Félicitations, madame Payette : en publiant enfin Les brutes et la punaise, vous avez plus que du courage en osant vous attaquer aux radios de confrontation de Québec, mais de la ténacité, de la conviction et de la rigueur. J’avoue que j’ai été moins tenace que vous : en 2009, après 38 ans à Québec, j’ai fui, en grande partie parce que je me sentais impuissant et désespéré devant les discours que martelaient les trois principales radios privées de la capitale. J’étais, moi aussi comme tant d’autres, une punaise. Je me suis dit que seul le temps pourrait faire passer ou mûrir la génération agressive d’animateurs qu’André Arthur a enfantée dans presque tout l’est du Québec, de Québec à Montmagny et de Rivière-du-Loup à Saguenay.
Mais je me trompais. Avec les années, au contraire, les intimidateurs se sont entourés de leurs semblables, et en sont venus à occuper toute la cour d’école.
Toute.
Et les surveillants ont baissé les bras. Désormais, ils ne réagissent plus quand, comme l’explique patiemment Catherine Dorion dans son plaidoyer, ces démagogues ciblent les groupes de la société civile que sont les étudiants, les cyclistes, les fonctionnaires, les syndicats, les « BS », les artiss’, les musulmans, les intellectuels et, pour reprendre les néologismes réducteurs et dénigrants qu’ils adorent créer, la « gogauche », les « environnemerdeurs ».

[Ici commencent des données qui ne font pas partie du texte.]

Lemma read_run q room m msgs :
  handle_ok cap al q → 0 <= room → holds cap al m msgs →
  ∃ m', match msgs with
        | [] => run (iree_spsc_queue_read q room) m = (ReadEmpty, m') ∧ holds cap al m' []
        | msg :: msgs =>
            run (iree_spsc_queue_read q room) m = (ReadEntry (Z.of_nat (length msg)) (take (Z.to_nat room) msg), m') ∧
            holds cap al m' msgs
        end.
Proof.
  intros Hh Hroom (items & Hq & <-). set (n := length (messages items)).
  assert (cview_ok cap al (mk_cview (sm_read m) items [])) as Hv.
  { destruct Hq. split; cbn; done || lia. }
  destruct (consumer_run G n 0 (consumer_post cap al 0) (call_read q n room) m items items [] Hq) as
    (st & m' & passed & items' & vis' & Hrun & Hitems & Hq' & _ & Hpost); [done|cbn; lia|by apply (call_read_safe G)|].
  unfold call_read in Hrun. rewrite run_bind in Hrun. destruct (run (iree_spsc_queue_read q room) m) as [result m1].
  cbn in Hrun. injection Hrun as <- <-. exists m1. destruct Hpost as [_ Hpost].
  assert (messages items = messages passed ++ messages items') as Hm by (rewrite Hitems; apply messages_app).
  destruct result as [len bytes| |]; cbn in Hpost; [| |done].
  - destruct Hpost as (msg & Hpop & Hd). destruct Hd as [Hlen Hbytes]. cbn in Hlen, Hbytes. subst len bytes. rewrite Hm, Hpop. cbn. split; [done|]. by exists items'.
  - destruct Hpost as [Hpop Hn]. assert (messages items = []) as E by (apply nil_length_inv; lia). rewrite E. split; [done|].
    exists items'. split; [done|]. rewrite Hm, Hpop in E. done.
Qed.
End calls.

(** ** Refinement *)

(** A bounded sequence of messages: a write appends when it is accepted, a read takes the
    oldest message, cut to the size of the buffer. *)
Definition abstract_write (accept : bool) (data : list Z) (msgs : list (list Z)) : bool * list (list Z) :=
  if accept then (true, msgs ++ [data]) else (false, msgs).

Definition abstract_read (room : Z) (msgs : list (list Z)) : read_result * list (list Z) :=
  match msgs with
  | [] => (ReadEmpty, [])
  | msg :: msgs => (ReadEntry (Z.of_nat (length msg)) (take (Z.to_nat room) msg), msgs)
  end.

Lemma holds_positions cap al m msgs :
  geometry cap al → holds cap al m msgs →
  sm_read m <= sm_write m <= sm_read m + cap ∧ (sm_read m < sm_write m ↔ msgs ≠ []).
Proof.
  intros G (items & [? ? Ha _ Hw Hp] & <-). destruct (after_spec G items _ Ha) as [? _]. split; [lia|].
  destruct items as [|it items]; [cbn in *; split; [lia|done]|]. pose proof (first_item_ahead G _ it items Ha).
  split; [|lia]. intros _. destruct it as [|x]; [|done]. by destruct items as [|[|y] items].
Qed.

Lemma fits_empty_half cap al w len :
  geometry cap al → (al | w) → 0 <= len → 2 * entry_bytes al len <= cap → fits cap al w w len.
Proof.
  intros G Ha Hl Hhalf. destruct (tail_aligned G w Ha). destruct (entry_bytes_spec G len).
  unfold fits, needed. destruct (Z.leb_spec (entry_bytes al len) (cap - w mod cap)); lia.
Qed.

(** Calls that run alone implement a bounded sequence of messages.  [write] appends the data exactly when its entry (the
    length prefix, the payload and the padding to the alignment), together with the tail of the region when the entry does
    not fit before the end, is within the free bytes, and leaves the sequence alone otherwise; [read] takes the oldest message
    or reports an empty queue; the queries report the two positions.  An empty queue accepts every entry of at most half the
    capacity. *)
Theorem spsc_calls_refine cap al q m msgs :
  geometry cap al → handle_ok cap al q → holds cap al m msgs →
  let used := sm_write m - sm_read m in
  (∀ data, length_ok q (Z.of_nat (length data)) →
     ∃ accept, (accept = true ↔ used + needed cap al (sm_write m) (Z.of_nat (length data)) <= cap) ∧
       (msgs = [] → 2 * entry_bytes al (Z.of_nat (length data)) <= cap → accept = true) ∧
       let '((ok, q'), m') := run (iree_spsc_queue_write q data) m in
       handle_ok cap al q' ∧ ok = (abstract_write accept data msgs).1 ∧ holds cap al m' (abstract_write accept data msgs).2) ∧
  (∀ room, 0 <= room →
     let '(result, m') := run (iree_spsc_queue_read q room) m in
     result = (abstract_read room msgs).1 ∧ holds cap al m' (abstract_read room msgs).2) ∧
  run iree_spsc_queue_can_read m = (bool_decide (msgs ≠ []), m) ∧
  run iree_spsc_queue_read_available m = (used, m) ∧
  run (iree_spsc_queue_write_available q) m = (cap - used, m).
Proof.
  intros G Hh Hm used. destruct (holds_positions cap al m msgs G Hm) as [Hpos Hmore]. pose proof (geo_bounds G) as [HB HB'].
  change (2 ^ 31) with 2147483648 in HB'.
  assert (∀ x, 0 <= x <= cap → wrap 64 x = x) as Hwrap.
  { intros x Hx. apply wrap_small. unfold in_width. change (2 ^ 64) with 18446744073709551616. lia. }
  split; [|split; [|split; [|split]]].
  - intros data Hlen. destruct (write_run G q data m msgs Hh Hlen Hm) as (ok & q' & m' & -> & Hh' & Hok & Hm').
    exists ok. split; [by rewrite Hok|]. split.
    + intros -> Hhalf. apply Hok. assert (sm_read m = sm_write m) as -> by (destruct Hmore; destruct (decide (sm_read m < sm_write m)); [tauto|lia]).
      destruct Hm as (items & [_ _ Ha _ Hw _] & _). destruct (after_spec G items _ Ha) as [_ Ha'].
      apply fits_empty_half; [done|by rewrite Hw|lia|done].
    + split; [done|]. by destruct ok.
  - intros room Hroom. destruct (read_run G q room m msgs Hh Hroom Hm) as (m' & Hread).
    destruct msgs as [|msg msgs]; destruct Hread as [-> ?]; done.
  - cbn. f_equal. apply eq_true_iff_eq. rewrite Z.ltb_lt, bool_decide_eq_true. done.
  - cbn. by rewrite Hwrap by lia.
  - cbn. rewrite (handle_capacity _ _ _ Hh). by rewrite Hwrap by lia.
Qed.

(** ** Setup *)

(** [initialize] succeeds exactly for memory that holds the header and a capacity that is a power of two of at least 64
    bytes, and leaves an empty queue whose handle [open] returns as well.  [open] accepts a region exactly when the header has
    the magic number and the version, a valid capacity and entry alignment, and fits the region.  Every other case is
    [INVALID_ARGUMENT]. *)
Theorem spsc_setup_exact memory memory_size capacity :
  in_width 32 capacity →
  match iree_spsc_queue_initialize memory memory_size capacity with
  | Ok (m, q) =>
      memory ≠ None ∧ 64 <= capacity ∧ is_pow2 capacity ∧ 256 + capacity <= memory_size ∧
      geometry capacity 8 ∧ handle_ok capacity 8 q ∧ holds capacity 8 m [] ∧
      iree_spsc_queue_open (Some m) memory_size = Ok q
  | Err code =>
      code = IREE_STATUS_INVALID_ARGUMENT ∧
      (memory = None ∨ capacity < 64 ∨ ¬ is_pow2 capacity ∨ memory_size < 256 + capacity)
  end ∧
  (∀ m, memory = Some m → in_width 32 (sh_capacity (sm_header m)) → in_width 32 (sh_entry_alignment (sm_header m)) →
     match iree_spsc_queue_open memory memory_size with
     | Ok q => header_valid (sm_header m) memory_size ∧ q = iree_spsc_queue_bind m
     | Err code => code = IREE_STATUS_INVALID_ARGUMENT ∧ ¬ header_valid (sm_header m) memory_size
     end).
Proof.
  intros Hc.
  assert (∀ m, in_width 32 (sh_capacity (sm_header m)) → in_width 32 (sh_entry_alignment (sm_header m)) →
     match iree_spsc_queue_open (Some m) memory_size with
     | Ok q => header_valid (sm_header m) memory_size ∧ q = iree_spsc_queue_bind m
     | Err code => code = IREE_STATUS_INVALID_ARGUMENT ∧ ¬ header_valid (sm_header m) memory_size
     end) as Hopen.
  { intros m H1 H2. unfold iree_spsc_queue_open. destruct (Z.ltb_spec memory_size IREE_SPSC_QUEUE_HEADER_SIZE) as [Hs|Hs].
    { split; [done|]. intros [_ _ _ _ ?]. destruct H1. lia. }
    pose proof (validate_header_spec (sm_header m) memory_size H1 H2) as Hv.
    destruct (iree_spsc_queue_validate_header _ _); done. }
  split; [|intros m -> H1 H2; by apply Hopen].
  pose proof (initialize_spec memory memory_size capacity Hc) as Hinit.
  destruct (iree_spsc_queue_initialize memory memory_size capacity) as [[m q]|code]; [|done].
  destruct Hinit as (m0 & -> & Hmin & Hpow & Hsize & (Hh & Hw & Hr & Hca & _) & ->).
  pose proof (initial_geometry capacity Hc Hmin Hpow) as G. unfold IREE_SPSC_QUEUE_MIN_CAPACITY, IREE_SPSC_QUEUE_HEADER_SIZE in *.
  pose proof (bind_handle_ok m) as Hb. specialize (Hopen m). rewrite Hh in Hb, Hopen. cbn [sh_capacity sh_entry_alignment] in Hb, Hopen.
  repeat (split; [done || (destruct Hc; apply Hb; lia)|]). split.
  - exists []. split; [|done]. split; rewrite ?Hw, ?Hr, ?Hca; try apply Z.divide_0_r; done || lia.
  - specialize (Hopen Hc ltac:(done)). destruct (iree_spsc_queue_open (Some m) memory_size); [by destruct Hopen as [_ ->]|].
    destruct Hopen as [_ Hno]. exfalso. apply Hno. split; cbn; try done. split; [done|by exists 3].
Qed.
(** [iree_allocator_realloc_aligned] of an aligned block with the same alignment keeps
    its bytes up to the smaller of the old and new lengths, also when the distance of the
    aligned data from the base of the host's block changes, and the result is placed like
    a fresh allocation; it fails only when the padded size overflows or the host refuses. *)
Theorem realloc_aligned_keeps allocator old_length byte_length min_alignment offset base ptr m m' :
  host_ok allocator →
  aligned_request_ok old_length min_alignment offset → aligned_request_ok byte_length min_alignment offset →
  placed old_length min_alignment offset base ptr m →
  (∀ base', iree_allocator_realloc allocator (aligned_size byte_length min_alignment) base = Ok base' →
     realloc_keeps base (aligned_size old_length min_alignment) base' (aligned_size byte_length min_alignment) m m') →
  match iree_allocator_realloc_aligned allocator byte_length min_alignment offset ptr m m' with
  | Ok (ptr', m'') => ∃ base',
      iree_allocator_realloc allocator (aligned_size byte_length min_alignment) base = Ok base' ∧
      placed byte_length min_alignment offset base' ptr' m'' ∧
      ∀ i, 0 <= i < Z.min old_length byte_length → m'' (ptr' + i) = m (ptr + i)
  | Err code =>
      2 ^ 64 <= aligned_size byte_length min_alignment ∧ code = IREE_STATUS_OUT_OF_RANGE ∨
      iree_allocator_realloc allocator (aligned_size byte_length min_alignment) base = Err code
  end.
Proof.
  intros Hh Hro Hr Hpl Hkeep. destruct (effective_alignment_pow2 _ _ _ Hr) as (k & Hk & E1 & E2).
  destruct Hpl as [_ (B1 & _ & B2) Eptr [I1 I2] _ Ebase].
  assert (ptr <= base + 2 ^ k + 8) as I3.
  { rewrite Eptr, E1. destruct Hro as [? _ ?]. unfold aligned_size in B2. rewrite E1 in B2.
    destruct (aligned_ptr_spec base k offset Hk); lia. }
  unfold iree_allocator_realloc_aligned. rewrite Ebase, E2, <- E1, <- Eptr, Z.eqb_refl.
  rewrite (proj2 (Z.eqb_neq ptr 0)), (proj2 (Z.eqb_neq byte_length 0)) by (destruct Hr; lia).
  rewrite (proj2 (valid_alignment_iff min_alignment ltac:(apply Hr))) by apply Hr. cbn [negb].
  rewrite E1, <- E2, (aligned_total_eq _ _ _ Hr), E2, <- E1.
  case_decide as Hlt; [|left; split; [lia|done]]. cbv zeta.
  destruct (iree_allocator_realloc allocator _ base) as [base'|code] eqn:E; cbn [mbind status_or_bind]; [|by right].
  assert (0 < base' ∧ (iree_max_align_t | base') ∧ base' + aligned_size byte_length min_alignment < 2 ^ 64) as (H1 & H2 & H3).
  { destruct allocator as [ctl|]; [|done]. by apply (Hh ctl IREE_ALLOCATOR_COMMAND_REALLOC _ base). }
  specialize (Hkeep base' eq_refl). pose proof Hr as [Hn _ Ho]. exists base'. split; [done|].
  assert (∀ n, aligned_size n min_alignment = 8 + n + 2 ^ k) as Es by (intros n; unfold aligned_size; by rewrite E1).
  rewrite Es in *.
  set (ptr' := iree_aligned_ptr base' (Z.max min_alignment iree_max_align_t) offset).
  pose proof (ar_length _ _ _ Hro). rewrite usub_small, uadd_small by (unfold in_width; lia).
  set (moved := if _ =? ptr' then m' else _). destruct (placed_intro byte_length min_alignment offset base' moved) as [Hp Hout];
    [done|done|done|by rewrite Es|]. fold ptr' in Hp, Hout. split; [done|].
  intros i Hi. rewrite Hout by lia. unfold moved, realloc_keeps in *. rewrite ?Es in Hkeep.
  assert (m' (base' + (ptr - base + i)) = m (ptr + i)) as Hm by (rewrite Hkeep by lia; f_equal; lia).
  destruct (Z.eqb_spec (base' + (ptr - base)) ptr') as [<-|]; [rewrite <- Hm; f_equal; lia|].
  unfold memmove. rewrite (proj2 (Z.leb_le _ _)), (proj2 (Z.ltb_lt _ _)) by lia. simpl. rewrite <- Hm. f_equal. lia.
Qed.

Mais Catherine en a oublié deux, et de taille : ils sont aussi d’abord et avant tout très fédéralistes et anglophiles, voire anglomanes. La défense du français et de l’indépendance se trouve pourtant au cœur du combat mené par QS. Jean-François Cloutier avait d’ailleurs remarqué dans son essai Jeff Fillion et le malaise québécois (Liber, 2008) que ces deux traits s’ajoutaient au conservatisme, au militarisme et à l’anti-montréalisme de ces tribuns et, plus largement, des résidents de la capitale.
En ondes, ils s’attaquent avec véhémence aux francophiles et aux indépendantistes, ils vocifèrent leur dégoût pour leur langue maternelle, la culture québécoise… Non seulement le combat pour résister à l’assimilation les indiffère, mais ils participent avec enthousiasme à l’anglicisation.
Tout, je dis bien tout ce qui est Québécois et francophone les révulse.
Ce n’est pas parce que ces mots ne sont plus à la mode que la réalité qu’ils décrivent a disparu : ils sont totalement aliénés et colonisés… comme Elvis Gratton.
N'oublions pas où ces animateurs se trouvent sur l’échiquier politique, du côté droit, oui, mais aussi du côté… du Canada anglais.
Il resterait donc un nouvel essai à écrire sur ces deux aspects fondamentaux de notre aliénation, et qui constituent par ailleurs des causes majeures de la défaite référendaire de 1995.